> [Exercise details] Report, in full, each line of the material below in which the string "Some" occurs.

Input records section start

(** The hardware encoder does not open: the service runs on VP9. *)
Definition h264_viewer_run : list (CodecEnv * HostEvent) := [(nvidia, Negotiate (Update 1 (viewer [VP9; H264] PreferH264)))].
Lemma service_finds_an_encoder_witness :
  let s := codecs (host_run (hw := sample_hw) (proto := sample_proto) only_vpx_opens h264_viewer_run) in
  negotiated_codec s = H264 /\
  exists e, (start_encoder (hw := sample_hw) only_vpx_opens nvidia full_hd s).1 = Some e /\
    0 < ability_of (format_of_cfg (encoder_cfg e)) (viewer [VP9; H264] PreferH264).
Proof.
  split; [vm_compute; reflexivity|].
  destruct (service_finds_an_encoder (hw := sample_hw) (proto := sample_proto) only_vpx_opens h264_viewer_run nvidia full_hd) as (e & He & _ & Hd).
  - repeat (constructor; [apply nvidia_names_tell|]); constructor.
  - apply nvidia_names_tell.
  - reflexivity.
  - vm_compute; discriminate.
  - exists e; split; [exact He|]; apply (Hd 1); vm_compute; reflexivity.
Defined.

Lemma high_quality_is_available_witness :
  exists e, try_get_high_quality (hw := sample_hw) nvidia H264 = Some e /\ codec_name e = "h264_nvenc"%string.
Proof.
  destruct (high_quality_is_available (hw := sample_hw) (proto := sample_proto) nvidia
    (Update 1 (viewer [VP9; H264] PreferH264_HQ)) initial_codecs full_hd) as (e & He & _); [vm_compute; reflexivity|].
  exists e; split; [exact He|]; vm_compute in He; injection He as <-; reflexivity.
Defined.

Lemma departed_viewer_leaves_no_trace_witness :
  update (hw := sample_hw) (proto := sample_proto) nvidia (Remove 2) (update (hw := sample_hw) (proto := sample_proto) nvidia (Update 2 (viewer [VP9] PreferVP9))
    (update (hw := sample_hw) (proto := sample_proto) nvidia (Update 1 (viewer [VP9; H264] PreferH264)) initial_codecs))
  = update (hw := sample_hw) (proto := sample_proto) nvidia CheckOnly
    (update (hw := sample_hw) (proto := sample_proto) nvidia (Update 1 (viewer [VP9; H264] PreferH264)) initial_codecs).
Proof. apply departed_viewer_leaves_no_trace; vm_compute; reflexivity. Defined.

(** A viewer that logs in between the choice of a configuration and [set_fallback] is
    overruled: [set_fallback] restores the codec that was read before.  The service
    sees nothing to switch for, and the new viewer cannot decode what it gets,
    although both decode VP9. *)
Definition one_viewer : CodecState :=
  update (hw := sample_hw) (proto := sample_proto) (sample_env []) (Update 1 (viewer [VP9; AV1] PreferAuto)) initial_codecs.
Definition two_viewers : CodecState :=
  update (hw := sample_hw) (proto := sample_proto) (sample_env []) (Update 2 (viewer [VP9] PreferAuto)) one_viewer.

Input records section end

> [The answer]
  exists e, (start_encoder (hw := sample_hw) only_vpx_opens nvidia full_hd s).1 = Some e /\
  exists e, try_get_high_quality (hw := sample_hw) nvidia H264 = Some e /\ codec_name e = "h264_nvenc"%string.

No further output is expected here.